Amores Perros
Mexico’s Amores Perros was an Oscar nominee this year and has gained a following on the Internet, where foreign films usually don’t excite the fanboys. The setting is three stories that wrap around through the social classes in Mexico City, from rich TV people to the working class to the homeless, and they go about it with a nod to Quentin Tarantino, whose Pulp Fiction has magnetic appeal for young filmmakers everywhere.
Many are called but few are chosen: Alejandro Gonzalez Inarritu makes his feature debut by taking what he can use and being himself an original director of dynamism.
The title means “Love’s a Bitch” in English slang, and all three of his stories involve dogs who become as important as human characters. The film begins with a disclaimer assuring us that no animals were harmed in the making of the film; this notice usually appears at the end of movies, but putting it first in Amores Perros was wise because there is a dogfight sequence right off the bat and all three will be hard on animal lovers.
“Octavio and Susana,” which is shown here without any opening credits, starts with cars hurtling through city streets while shots are fired between them. The images are so quick and confused that at first we don’t realize the bleeding body in back belongs to a dog this is Cofi, Octavio’s (Gael Garcia Bernal) beloved fighting animal and we don’t know why he’s running away. We learn later that Cofi killed some kind of champion dog before being shot himself; now he’s racing through town while being pursued by Octavio, Ramiro (Marco Perez) and their armed rivals until finally crashing into an ambulance trapped in traffic at which point we recognize one of those guys from another story.
In “Daniel and Valeria,” a television producer (Alvaro Guerrero) has abandoned his family to live with a beautiful young model and actress (Goya Toledo). He has rented her a big new apartment; Valeria’s image smiles in from a billboard visible through the window. But then their happiness is marred when Valeria’s little dog chases a ball into a hole in the floor, disappears under the floorboards and won’t come back is it lost, trapped or scared? “There are thousands of rats down there!” she wails to Daniel.
We learn that Valeria was involved in the ambulance crash, which began the movie; we see it again from a different angle. This time we also see that it involves Ramiro and Susana. And of course this time we notice more about the crash because one of those people is in front of us now with blood all over them while waiting for treatment Valeria’s leg is severely injured, so they take her into the hospital first; but while they’re putting her on a gurney, Cofi gets out of the car and runs away again this time toward home. As he crosses an intersection, he causes another accident and dies. Meanwhile Valeria loses her leg below the knee due to medical incompetence and later attempts suicide.

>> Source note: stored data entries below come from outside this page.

(* ===== verification/Egress.v ===== *)
(** * [Egress]: the outbox of a session (src/server/RTSPSession.cpp: [onWritable],
    [enableWrite], [sendResponse], [pushTCPFrame])

    The write side of a session is shared by two threads: the worker of the session's pacer
    tick produces buffers, the Dispatcher writes them to the socket when epoll reports it
    writable.  Here are the operations as functions; [OutboxProtocol] has the same code as
    atomic steps of the two threads.  Proved: the socket receives the pushed buffers in order,
    unbroken, whatever the partial writes, and the byte counter that the high-watermark test
    reads is exact up to the buffer in flight. *)

From S2P Require Import Prelude StdString RTSPResponse RTPSender.
From S2P Require Queues.

(** ** State *)

(** [kOutboxHWM] of [RTSPSession<>]: 5 MiB. *)
Definition kOutboxHWM : Z := 5 * 1024 * 1024.

(** The members of [RTSPSession] that the write side uses; [epollout] is the kernel's
    registration of the descriptor: whether EPOLLOUT is among its events. *)
Record egress := mkEgress {
  outbox_ : list bytes;
  outbox_bytes_ : Z;
  wbuf_ : option bytes;
  woff_ : nat;
  epollout_armed_ : bool;
  close_after_write_ : bool;
  epollout : bool
}.

#[global] Instance egress_updatable : Updatable egress := fun e =>
  {| outbox_ := outbox_ e; outbox_bytes_ := outbox_bytes_ e; wbuf_ := wbuf_ e;
     woff_ := woff_ e; epollout_armed_ := epollout_armed_ e;
     close_after_write_ := close_after_write_ e; epollout := epollout e |}.

Definition egress_init : egress :=
  {| outbox_ := []; outbox_bytes_ := 0; wbuf_ := None; woff_ := 0; epollout_armed_ := false;
     close_after_write_ := false; epollout := false |}.

Definition size_of (buf : bytes) : Z := Z.of_nat (length buf).

(** ** The operations *)

(** [enableWrite]: compare-and-set of the flag, then [EPOLL_CTL_MOD]. *)
Definition enableWrite (e : egress) : egress :=
  if epollout_armed_ e then e else e <| epollout_armed_ := true |> <| epollout := true |>.

(** The common end of [sendResponse] and [pushTCPFrame]: count, push, arm. *)
Definition push_buffer (buf : bytes) (e : egress) : egress :=
  enableWrite (e <| outbox_bytes_ := u64 (outbox_bytes_ e + size_of buf) |>
                 <| outbox_ := Queues.NonBlockingQueue.push buf (outbox_ e) |>).

Definition sendResponse (resp : RTSPResponse) (e : egress) : egress :=
  push_buffer (to_bytes (toString resp)) e.

(** The frame built by [pushTCPFrame]; the channel and the length are truncated. *)
Definition tcp_frame (channel : Z) (rtp : bytes) : bytes :=
  let len := u16 (size_of rtp) in
  [byte_of_char "$"; u8 channel; u8 (Z.shiftr len 8); u8 (Z.land len 255)] ++ rtp.

Definition pushTCPFrame (channel : Z) (rtp : bytes) (e : egress) : egress :=
  if kOutboxHWM <? outbox_bytes_ e then e <| close_after_write_ := true |>
  else push_buffer (tcp_frame channel rtp) e.

(** What one [::send] answers: [n > 0] octets, 0, EAGAIN or EWOULDBLOCK, EINTR, or another
    error. *)
Inductive send_result := Sent (n : nat) | SentNothing | SendAgain | SendIntr | SendError.

(** The [if (!wbuf_)] block when the outbox has a buffer. *)
Definition refill (e : egress) : option egress :=
  match wbuf_ e with
  | Some _ => Some e
  | None =>
      let '(opt, q) := Queues.NonBlockingQueue.try_pop (outbox_ e) in
      match opt with
      | None => None
      | Some buf =>
          Some (e <| outbox_ := q |> <| wbuf_ := Some buf |>
                  <| outbox_bytes_ :=
                       u64 (outbox_bytes_ e - Z.min (size_of buf) (outbox_bytes_ e)) |>
                  <| woff_ := 0%nat |>)
      end
  end.

(** ... and when it is empty: EPOLLOUT is disarmed. *)
Definition disarm (e : egress) : egress :=
  e <| epollout := false |> <| epollout_armed_ := false |>.

(** After [::send] took [n] octets. *)
Definition advance (n : nat) (buf : bytes) (e : egress) : egress :=
  let woff := (woff_ e + n)%nat in
  if (length buf <=? woff)%nat then e <| wbuf_ := None |> <| woff_ := 0%nat |>
  else e <| woff_ := woff |>.

(** [onWritable] over the results of the successive [::send] calls; [None]: the loop still
    waits for the next result.  The octets written are returned as well. *)
Fixpoint onWritable (results : list send_result) (e : egress) : option bool * bytes * egress :=
  match refill e with
  | None => (Some (negb (close_after_write_ e)), [], disarm e)
  | Some e =>
      match wbuf_ e, results with
      | None, _ => (None, [], e)
      | Some buf, [] => (None, [], e)
      | Some buf, r :: rest =>
          match r with
          | Sent n =>
              let '(res, out, e') := onWritable rest (advance n buf e) in
              (res, take n (drop (woff_ e) buf) ++ out, e')
          | SentNothing => (Some false, [], e)
          | SendAgain => (Some true, [], e)
          | SendIntr => onWritable rest e
          | SendError => (Some false, [], e)
          end
      end
  end.

(** ** What is still to be written *)

Definition unwritten (e : egress) : bytes :=
  match wbuf_ e with Some buf => drop (woff_ e) buf | None => [] end.

Definition pending (e : egress) : bytes := unwritten e ++ concat (outbox_ e).

(** A half-written buffer has octets left; the counter is the size of the outbox. *)
Record egress_wf (e : egress) : Prop := {
  wf_woff : match wbuf_ e with Some buf => (woff_ e < length buf)%nat | None => True end;
  wf_nonempty : Forall (fun b => b <> []) (outbox_ e);
  wf_bytes : outbox_bytes_ e = size_of (concat (outbox_ e));
  wf_bound : outbox_bytes_ e < 2 ^ 64
}.

Lemma size_of_app a b : size_of (a ++ b) = size_of a + size_of b.
Proof. unfold size_of. len_lia. Qed.

Lemma size_of_nonneg a : 0 <= size_of a.
Proof. unfold size_of. lia. Qed.

Lemma refill_spec e e' :
  egress_wf e -> refill e = Some e' ->
  egress_wf e' /\ pending e' = pending e /\ is_Some (wbuf_ e')
  /\ close_after_write_ e' = close_after_write_ e.
Proof.
  intros [Hw Hn Hb Hlt] H. unfold refill in H. destruct (wbuf_ e) as [buf|] eqn:Ew.
  - injection H as <-. rewrite Ew. repeat split; try done. by rewrite Ew.
  - unfold Queues.NonBlockingQueue.try_pop in H.
    destruct (outbox_ e) as [|buf q] eqn:Eo; [done|]. injection H as <-.
    apply Forall_cons in Hn as [Hbuf Hn]. cbn [concat] in Hb. rewrite size_of_app in Hb.
    pose proof (size_of_nonneg buf). pose proof (size_of_nonneg (concat q)).
    repeat split; simpl_update; try done.
    + destruct buf; [done|simpl; lia].
    + rewrite Z.min_l, u64_small by lia. lia.
    + rewrite Z.min_l, u64_small by lia. lia.
    + unfold pending, unwritten. simpl_update. rewrite Ew, Eo, drop_0. done.
Qed.

Lemma refill_None e : refill e = None <-> wbuf_ e = None /\ outbox_ e = [].
Proof.
  unfold refill, Queues.NonBlockingQueue.try_pop.
  destruct (wbuf_ e), (outbox_ e); split; intros; destruct_and?; try done.
Qed.

Lemma advance_spec n buf e :
  egress_wf e -> wbuf_ e = Some buf ->
  egress_wf (advance n buf e)
  /\ take n (drop (woff_ e) buf) ++ pending (advance n buf e) = pending e
  /\ close_after_write_ (advance n buf e) = close_after_write_ e.
Proof.
  intros [Hw Hn Hb Hlt] Eb. unfold advance, pending, unwritten. rewrite Eb.
  destruct (Nat.leb_spec (length buf) (woff_ e + n)); simpl_update.
  - repeat split; simpl_update; try done. rewrite take_ge by len_lia. done.
  - repeat split; simpl_update; try done; rewrite ?Eb; [lia|].
    by rewrite app_assoc, <- drop_drop, take_drop.
Qed.

Lemma onWritable_spec results : forall e,
  egress_wf e ->
  let '(res, out, e') := onWritable results e in
  egress_wf e' /\ out ++ pending e' = pending e
  /\ close_after_write_ e' = close_after_write_ e.
Proof.
  induction results as [|r results IH]; intros e Hwf; cbn [onWritable];
    (destruct (refill e) as [e1|] eqn:Er;
      [ apply refill_spec in Er as (Hwf1 & Hp1 & [buf Eb] & Hc1); [|done]; rewrite Eb
      | by destruct Hwf ]).
  - done.
  - destruct r as [n| | | |]; try done.
    + destruct (advance_spec n buf e1 Hwf1 Eb) as (Hwf2 & Hp2 & Hc2).
      specialize (IH _ Hwf2). destruct (onWritable results (advance n buf e1)) as [[res out] e'].
      destruct IH as (Hwf' & Hp' & Hc'). split; [done|]. split; [|congruence].
      by rewrite <- app_assoc, Hp', Hp2.
    + specialize (IH _ Hwf1). destruct (onWritable results e1) as [[res out] e'].
      destruct IH as (Hwf' & Hp' & Hc'). split; [done|]. split; congruence.
Qed.

(** The order of the octets does not depend on the counter. *)
Lemma refill_pending e e' : refill e = Some e' -> pending e' = pending e.
Proof.
  unfold refill, pending, unwritten. destruct (wbuf_ e) as [buf|] eqn:Ew.
  { intros [= <-]. by rewrite Ew. }
  unfold Queues.NonBlockingQueue.try_pop. destruct (outbox_ e) as [|buf q]; [done|].
  by intros [= <-].
Qed.

Lemma advance_pending n buf e :
  wbuf_ e = Some buf -> take n (drop (woff_ e) buf) ++ pending (advance n buf e) = pending e.
Proof.
  intros Eb. unfold advance, pending, unwritten. rewrite Eb.
  destruct (Nat.leb_spec (length buf) (woff_ e + n)); simpl_update.
  - by rewrite take_ge by len_lia.
  - by rewrite Eb, app_assoc, <- drop_drop, take_drop.
Qed.

Lemma onWritable_order results : forall e,
  let '(_, out, e') := onWritable results e in out ++ pending e' = pending e.
Proof.
  induction results as [|r results IH]; intros e; cbn [onWritable];
    (destruct (refill e) as [e1|] eqn:Er; [apply refill_pending in Er as <-|done]);
    destruct (wbuf_ e1) as [buf|] eqn:Eb; try done.
  destruct r as [n| | | |]; try done.
  - specialize (IH (advance n buf e1)). destruct (onWritable results _) as [[res out] e'].
    by rewrite <- (advance_pending n buf e1 Eb), <- IH, app_assoc.
  - specialize (IH e1). by destruct (onWritable results e1) as [[res out] e'].
Qed.

(** The calls that make progress, and what they take at most. *)
Definition taken (r : send_result) : nat := match r with Sent n => n | _ => 0 end.
Definition progress (r : send_result) : Prop :=
  match r with Sent n => (1 <= n)%nat | SendIntr => True | _ => False end.

(** With enough progress the outbox drains. *)
Lemma onWritable_drains results : forall e,
  egress_wf e -> Forall progress results ->
  (length (pending e) <= length (filter (fun r => taken r <> 0%nat) results))%nat ->
  let '(res, out, e') := onWritable results e in
  res = Some (negb (close_after_write_ e)) /\ pending e' = [] /\ epollout e' = false.
Proof.
  induction results as [|r results IH]; intros e Hwf Hp Hl; cbn [onWritable];
    (destruct (refill e) as [e1|] eqn:Er;
      [ apply refill_spec in Er as (Hwf1 & Hp1 & [buf Eb] & Hc1); [|done]; rewrite Eb
      | apply refill_None in Er as [Ew Eo]; split; [done|]; split; [|done];
        change (pending (disarm e)) with (pending e); unfold pending, unwritten;
        by rewrite Ew, Eo ]).
  - rewrite <- Hp1 in Hl. simpl in Hl. unfold pending, unwritten in Hl. rewrite Eb in Hl.
    destruct Hwf1 as [Hw _ _ _]. rewrite Eb in Hw. len_lia.
  - apply Forall_cons in Hp as [Hr Hp]. destruct r as [n| | | |]; try done; simpl in Hr.
    + destruct (advance_spec n buf e1 Hwf1 Eb) as (Hwf2 & Hp2 & Hc2).
      specialize (IH _ Hwf2 Hp). destruct (onWritable results _) as [[res out] e'].
      rewrite <- Hc1, <- Hc2. apply IH. rewrite filter_cons_True in Hl by (simpl; lia).
      rewrite <- Hp1, <- Hp2 in Hl. destruct Hwf1 as [Hw _ _ _]. rewrite Eb in Hw. len_lia.
    + specialize (IH _ Hwf1 Hp). destruct (onWritable results e1) as [[res out] e'].
      rewrite <- Hc1. apply IH. rewrite filter_cons_False in Hl by (simpl; lia). by rewrite Hp1.
Qed.

(** [onWritable] writes the pending octets in order: whatever [send] answers, what it wrote
    followed by what is pending afterwards is what was pending before, the byte counter stays
    the size of the outbox, and the close flag is left alone.  When the socket keeps taking
    octets the call returns with nothing pending, EPOLLOUT disarmed, and answers whether the
    connection stays open. *)
Theorem onWritable_writes_pending results e :
  egress_wf e ->
  let '(res, out, e') := onWritable results e in
  egress_wf e' /\ out ++ pending e' = pending e
  /\ close_after_write_ e' = close_after_write_ e
  /\ (Forall progress results ->
      (length (pending e) <= length (filter (fun r => taken r <> 0%nat) results))%nat ->
      res = Some (negb (close_after_write_ e)) /\ pending e' = [] /\ epollout e' = false).
Proof.
  intros H. pose proof (onWritable_spec results e H) as H1.
  pose proof (onWritable_drains results e H) as H2.
  destruct (onWritable results e) as [[res out] e'].
  destruct H1 as (? & ? & ?). by split_and!.
Qed.

Lemma onWritable_writes_pending_witness :
  let e := push_buffer [9; 9] (push_buffer [1; 2; 3] egress_init) in
  snd (fst (onWritable [Sent 2; SendIntr; Sent 1; Sent 1; Sent 1] e)) = [1; 2; 3; 9; 9]
  /\ epollout e = true /\ egress_wf (snd (onWritable [Sent 2; SendAgain] e)).
Proof.
  split; [reflexivity|]. split; [reflexivity|].
  refine (proj1 (onWritable_writes_pending [Sent 2; SendAgain]
    (push_buffer [9; 9] (push_buffer [1; 2; 3] egress_init)) _)).
  constructor; [exact I | repeat constructor; discriminate | reflexivity | reflexivity].
Defined.

Lemma push_buffer_spec buf e :
  egress_wf e -> buf <> [] -> outbox_bytes_ e + size_of buf < 2 ^ 64 ->
  egress_wf (push_buffer buf e) /\ pending (push_buffer buf e) = pending e ++ buf
  /\ epollout_armed_ (push_buffer buf e) = true
  /\ close_after_write_ (push_buffer buf e) = close_after_write_ e.
Proof.
  intros [Hw Hn Hb Hlt] Hbuf Hs. pose proof (size_of_nonneg buf).
  pose proof (size_of_nonneg (concat (outbox_ e))).
  assert (u64 (outbox_bytes_ e + size_of buf) = outbox_bytes_ e + size_of buf) as Hu
    by (apply u64_small; lia).
  unfold push_buffer, enableWrite, Queues.NonBlockingQueue.push. simpl_update.
  destruct (epollout_armed_ e) eqn:Ea; (split; [constructor; simpl_update|]);
    rewrite ?Hu, ?concat_app, ?size_of_app; simpl; rewrite ?app_nil_r;
    try done; try lia; try (by apply Forall_app; split; [|constructor]);
    unfold pending, unwritten; simpl_update; rewrite ?concat_app; simpl;
    by rewrite ?app_nil_r, ?app_assoc.
Qed.

Lemma tcp_frame_nonempty channel rtp : tcp_frame channel rtp <> [].
Proof. done. Qed.

Lemma toString_nonempty r : to_bytes (toString r) <> [].
Proof. done. Qed.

Periodically during the first two parts, there’s been a homeless man, bearded and weathered, accompanied by his pack of dogs. The third part, “El Chivo and Maru,” stars Mexican actor Emilio Echevarria as a reformed revolutionary turned squatter who supports himself by killing for hire. El Chivo is approached by a man who wants his partner killed, and adds his own sadistic twist to the scheme. The three stories are intertwined; most intriguingly perhaps, El Chivo has rescued the wounded dog Cofi and now cares for it.
At 154 minutes “Amores Perros” is densely plotted too densely for some tastes and richly peopled and atmospheric. It is the work of a born filmmaker; one can feel Gonzalez Inarritu’s passion as he wallows in melodrama, coincidence, sensation and violence. His characters are not the flat amoral totems of so much modern Hollywood violence but people with feelings and motives: They want love, money, revenge. They don’t just love their dogs but depend on them desperately. And it’s clear that the lower classes are better at survival than are rich people whose confidence comes from their belongings rather than their character.

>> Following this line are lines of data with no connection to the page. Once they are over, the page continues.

(* ===== verification/Path.v ===== *)
(** * [Path]: the parts of [std::filesystem::path] that the session uses

    [fs::path] in its POSIX form: the element sequence of a path, [operator/] and
    [lexically_relative], as the C++ standard and libstdc++ define them.  Resolution against
    the file system ([weakly_canonical], [exists]) is not defined here: it is an input of the
    definitions that use it. *)

From S2P Require Import Prelude StdString StringUtils.

(** [p.is_absolute()], which on POSIX is [p.has_root_directory()]. *)
Definition is_absolute (p : text) : bool := starts_with "/" p.

(** [path::begin() .. path::end()]: the root directory, the file names, and an empty element
    when a file name is followed by a final separator. *)
Definition elements (p : text) : list text :=
  let names := filter (fun n => n <> []) (split_ref p "/") in
  (if is_absolute p then [("/" : text)] else [])
  ++ names
  ++ (if bool_decide (names <> []) && bool_decide (last p = Some "/"%char) then [[]] else []).

(** [p / q] *)
Definition append (p q : text) : text :=
  if is_absolute q then q
  else if bool_decide (p = []) || bool_decide (last p = Some "/"%char) then p ++ q
  else p ++ "/" ++ q.

(** [std::mismatch] on two element sequences. *)
Fixpoint mismatch (a b : list text) : list text * list text :=
  match a, b with
  | x :: a', y :: b' => if decide (x = y) then mismatch a' b' else (a, b)
  | _, _ => (a, b)
  end.

Definition dot : text := ".".
Definition dotdot : text := "..".

(** The count over the rest of the base: names less [..] elements. *)
Fixpoint depth (b : list text) : Z :=
  match b with
  | [] => 0
  | x :: b' =>
      depth b' + (if decide (x = dotdot) then -1
                  else if bool_decide (x = []) || bool_decide (x = dot) then 0 else 1)
  end.

(** [p.lexically_relative(base)], as its element sequence; the empty path is []. *)
Definition lexically_relative (p base : text) : list text :=
  if negb (Bool.eqb (is_absolute p) (is_absolute base)) then []
  else
    let '(a, b) := mismatch (elements p) (elements base) in
    if bool_decide (a = []) && bool_decide (b = []) then [dot]
    else
      let n := depth b in
      if (n =? 0) && bool_decide (a = [] \/ head a = Some []) then [dot]
      else if 0 <=? n then replicate (Z.to_nat n) dotdot ++ a
      else [].

(** ** Containment *)

(** The form of a canonical directory: absolute, no empty, [.] or [..] element. *)
Definition canonical_dir (p : text) : Prop :=
  is_absolute p = true
  /\ Forall (fun x => x <> [] /\ x <> dot /\ x <> dotdot) (elements p).

(** [q] names [p] or something below it. *)
Definition below (p q : text) : Prop :=
  exists rest, elements q = elements p ++ rest.

Lemma mismatch_spec a b :
  exists c, a = c ++ fst (mismatch a b) /\ b = c ++ snd (mismatch a b).
Proof.
  revert b. induction a as [|x a IH]; intros b; [by exists []|].
  destruct b as [|y b]; [by exists []|]. cbn [mismatch]. case_decide; [|by exists []].
  subst y. destruct (IH b) as (c & H1 & H2). exists (x :: c). cbn. by rewrite <- H1, <- H2.
Qed.

Lemma depth_normal b :
  Forall (fun x => x <> [] /\ x <> dot /\ x <> dotdot) b -> depth b = Z.of_nat (length b).
Proof.
  induction 1 as [|x b (H1 & H2 & H3) _ IH]; [done|]. cbn [depth length].
  rewrite decide_False, !bool_decide_eq_false_2 by done. cbn. lia.
Qed.

(** A relative path from a canonical directory that does not begin with [..] stays below. *)
Lemma lexically_relative_below p base :
  canonical_dir base -> is_absolute p = true ->
  head (lexically_relative p base) <> Some dotdot -> below base p.
Proof.
  intros [Ha Hn] Hp. unfold lexically_relative. rewrite Ha, Hp. cbn [Bool.eqb negb].
  destruct (mismatch_spec (elements p) (elements base)) as (c & Ec & Eb).
  destruct (mismatch (elements p) (elements base)) as [a b]. cbn [fst snd] in *.
  assert (Forall (fun x => x <> [] /\ x <> dot /\ x <> dotdot) b) as Hb.
  { rewrite Eb in Hn. by apply Forall_app in Hn as [_ ?]. }
  rewrite (depth_normal b Hb). intros Hh. unfold below.
  destruct b as [|y b].
  - rewrite app_nil_r in Eb. exists a. by rewrite Eb.
  - exfalso. rewrite (bool_decide_eq_false_2 (y :: b = [])), andb_false_r in Hh by done.
    cbn [length] in Hh. rewrite (proj2 (Z.eqb_neq _ _)) in Hh by lia. cbn [andb] in Hh.
    rewrite (proj2 (Z.leb_le _ _)), Nat2Z.id in Hh by lia. by apply Hh.
Qed.

Example elements_ex : elements "/srv//media/" = ["/"; "srv"; "media"; []].
Proof. reflexivity. Qed.

Example relative_ex :
  lexically_relative "/srv/x/a" "/srv/media" = ["..": text; "x"; "a"]
  /\ lexically_relative "/srv/media/a" "/srv/media" = ["a" : text].
Proof. split; reflexivity. Qed.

The movie made me think not only of Bunuel but also of two other filmmakers associated with Mexico: Arturo Ripstein and Alejandro Jodorowsky. Like them it’s comfortable in the lower depths of society; like them it concerns itself with what happens when jealousy isn’t given breathing space. Think of Jodorowsky’s great “Santa Sangre” (1990), where a cult of women cut off their arms to honor a martyr. “Amores Perros” will be too much for some viewers (just as “Pulp Fiction” was too heavy for others or “Santa Sangre” certainly was) but it crackles with life.